**Exercise:**
Look below for the line holding "(sum_Z l = 0" and the line holding "- split; [intros _|done].". Transcribe exactly those lines and all lines between them, nothing more.

[Stored data entries]
....
Lemma sum_Z_zero (l : list Z) :
  Forall (fun z => 0 <= z) l ->
  (sum_Z l = 0 <-> Forall (fun z => z = 0) l).
Proof.
  unfold sum_Z. induction 1 as [|z l Hz Hl IH]; simpl.
  - split; [constructor | done].
  - assert (0 <= fold_right Z.add 0 l).
    { clear IH. induction Hl; simpl; lia. }
    split.
    + intros Hs. constructor; [lia|]. apply IH. lia.
    + intros Hall. inversion Hall as [|? ? Hz0 Hl0]; subst.
      apply IH in Hl0. lia.
Qed.

Lemma process_targets_sum chk targets :
  cli.total_files (cli.process_targets chk targets)
  = Z.of_nat (length (checked_files (config chk) targets))
  /\ cli.total_errors (cli.process_targets chk targets)
     = sum_Z (map (file_errors (config chk))
                (checked_files (config chk) targets)).
Proof.
  unfold cli.process_targets.
  destruct (process_targets_advanced (config chk)
              {| cli.checker := chk; cli.total_errors := 0;
                 cli.total_files := 0 |} targets eq_refl)
    as (_ & Hf & He).
  simpl in Hf, He. rewrite Hf, He. split; lia.
Qed.

Lemma exit_status_zero cfg (files : list (Path * parse_result)) :
  cli.exit_status (sum_Z (map (file_errors cfg) files)) = 0
  <-> Forall (fun pc => file_errors cfg pc = 0) files.
Proof.
  assert (Hnn : Forall (fun z => 0 <= z) (map (file_errors cfg) files)).
  { apply Forall_fmap, Forall_forall. intros pc _.
    apply file_errors_nonneg. }
  unfold cli.exit_status.
  destruct (Z.eqb_spec (sum_Z (map (file_errors cfg) files)) 0) as [E|E].
  - split; [intros _|done].
    apply sum_Z_zero in E; [|done]. by apply Forall_fmap in E.
  - split; [done|]. intros Hall. exfalso. apply E.
    apply sum_Z_zero; [done|]. by apply Forall_fmap.
Qed.

(** X16. The totals of a run are those of its files taken one by one: the
    number of files checked is the number of explicitly named files plus
    the directory files that no exclude pattern matches, and the error
    total is the sum of what [check_file] returns for each of them on a
    fresh checker: no file changes the count of another.  The exit status
    is 0 exactly when every checked file returns 0. *)
Theorem process_targets_totals (chk : TypeChecker)
    (targets : list cli.target) :
  let st := cli.process_targets chk targets in
  let files := checked_files (config chk) targets in
  cli.total_files st = Z.of_nat (length files)
  /\ cli.total_errors st = sum_Z (map (file_errors (config chk)) files)
  /\ (cli.exit_status (cli.total_errors st) = 0
      <-> Forall (fun pc => file_errors (config chk) pc = 0) files).
Proof.
  cbv zeta. destruct (process_targets_sum chk targets) as (Hf & He).
  split_and!; [exact Hf | exact He |].
  rewrite He. apply exit_status_zero.
Qed.


(** X18. An explicitly named file is checked whatever the exclude patterns
    are.  A file found in a directory is skipped exactly when some
    exclude pattern occurs in its path, so an empty pattern skips every
    file of every directory. *)
Theorem exclude_applies_to_directories_only (chk : TypeChecker)
    (file_path : Path) (content : parse_result)
    (py_files : list (Path * parse_result)) :
  cli.total_files (cli.process_targets chk [cli.File file_path content]) = 1
  /\ (forall py_file,
        cli.excluded (config chk) py_file = true
        <-> exists pattern a b,
              pattern ∈ exclude (config chk)
              /\ path_str py_file = a ++ pattern ++ b)
  /\ cli.total_files (cli.process_targets chk [cli.Directory py_files])
     = Z.of_nat (length (filter (fun pc =>
                           cli.excluded (config chk) pc.1 = false) py_files))
  /\ (EmptyString ∈ exclude (config chk) ->
      cli.total_files (cli.process_targets chk [cli.Directory py_files]) = 0
      /\ cli.total_errors (cli.process_targets chk [cli.Directory py_files])
         = 0).
Proof.
  assert (Hex : forall py_file,
    cli.excluded (config chk) py_file = true
    <-> exists pattern a b,
          pattern ∈ exclude (config chk)
          /\ path_str py_file = a ++ pattern ++ b).
  { intros py_file. unfold cli.excluded. rewrite existsb_exists. split.
    - intros (pattern & Hin & Hc). apply contains_spec in Hc as (a & b & E).
      exists pattern, a, b. split; [by apply list_elem_of_In | done].
    - intros (pattern & a & b & Hin & E). exists pattern.
      split; [by apply list_elem_of_In|]. apply contains_spec. by exists a, b. }
  destruct (process_targets_sum chk [cli.File file_path content])
    as (Hf1 & _).
  destruct (process_targets_sum chk [cli.Directory py_files])
    as (Hf2 & He2).
  unfold checked_files in Hf2, He2. simpl in Hf2, He2.
  rewrite app_nil_r in Hf2, He2.
  split_and!; [exact Hf1 | exact Hex | exact Hf2 |].
  intros Hempty.
  assert (Hnone : filter (fun pc => cli.excluded (config chk) pc.1 = false)
                         py_files = []).
  { apply filter_none. intros [p c] _. simpl.
    assert (cli.excluded (config chk) p = true); [|congruence].
    apply Hex. exists EmptyString, EmptyString, (path_str p).
    split; [done | reflexivity]. }
  rewrite Hf2, He2, Hnone. done.
Qed.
....
**Written response:**
  (sum_Z l = 0 <-> Forall (fun z => z = 0) l).
Proof.
  unfold sum_Z. induction 1 as [|z l Hz Hl IH]; simpl.
  - split; [constructor | done].
  - assert (0 <= fold_right Z.add 0 l).
    { clear IH. induction Hl; simpl; lia. }
    split.
    + intros Hs. constructor; [lia|]. apply IH. lia.
    + intros Hall. inversion Hall as [|? ? Hz0 Hl0]; subst.
      apply IH in Hl0. lia.
Qed.

Lemma process_targets_sum chk targets :
  cli.total_files (cli.process_targets chk targets)
  = Z.of_nat (length (checked_files (config chk) targets))
  /\ cli.total_errors (cli.process_targets chk targets)
     = sum_Z (map (file_errors (config chk))
                (checked_files (config chk) targets)).
Proof.
  unfold cli.process_targets.
  destruct (process_targets_advanced (config chk)
              {| cli.checker := chk; cli.total_errors := 0;
                 cli.total_files := 0 |} targets eq_refl)
    as (_ & Hf & He).
  simpl in Hf, He. rewrite Hf, He. split; lia.
Qed.

Lemma exit_status_zero cfg (files : list (Path * parse_result)) :
  cli.exit_status (sum_Z (map (file_errors cfg) files)) = 0
  <-> Forall (fun pc => file_errors cfg pc = 0) files.
Proof.
  assert (Hnn : Forall (fun z => 0 <= z) (map (file_errors cfg) files)).
  { apply Forall_fmap, Forall_forall. intros pc _.
    apply file_errors_nonneg. }
  unfold cli.exit_status.
  destruct (Z.eqb_spec (sum_Z (map (file_errors cfg) files)) 0) as [E|E].
  - split; [intros _|done].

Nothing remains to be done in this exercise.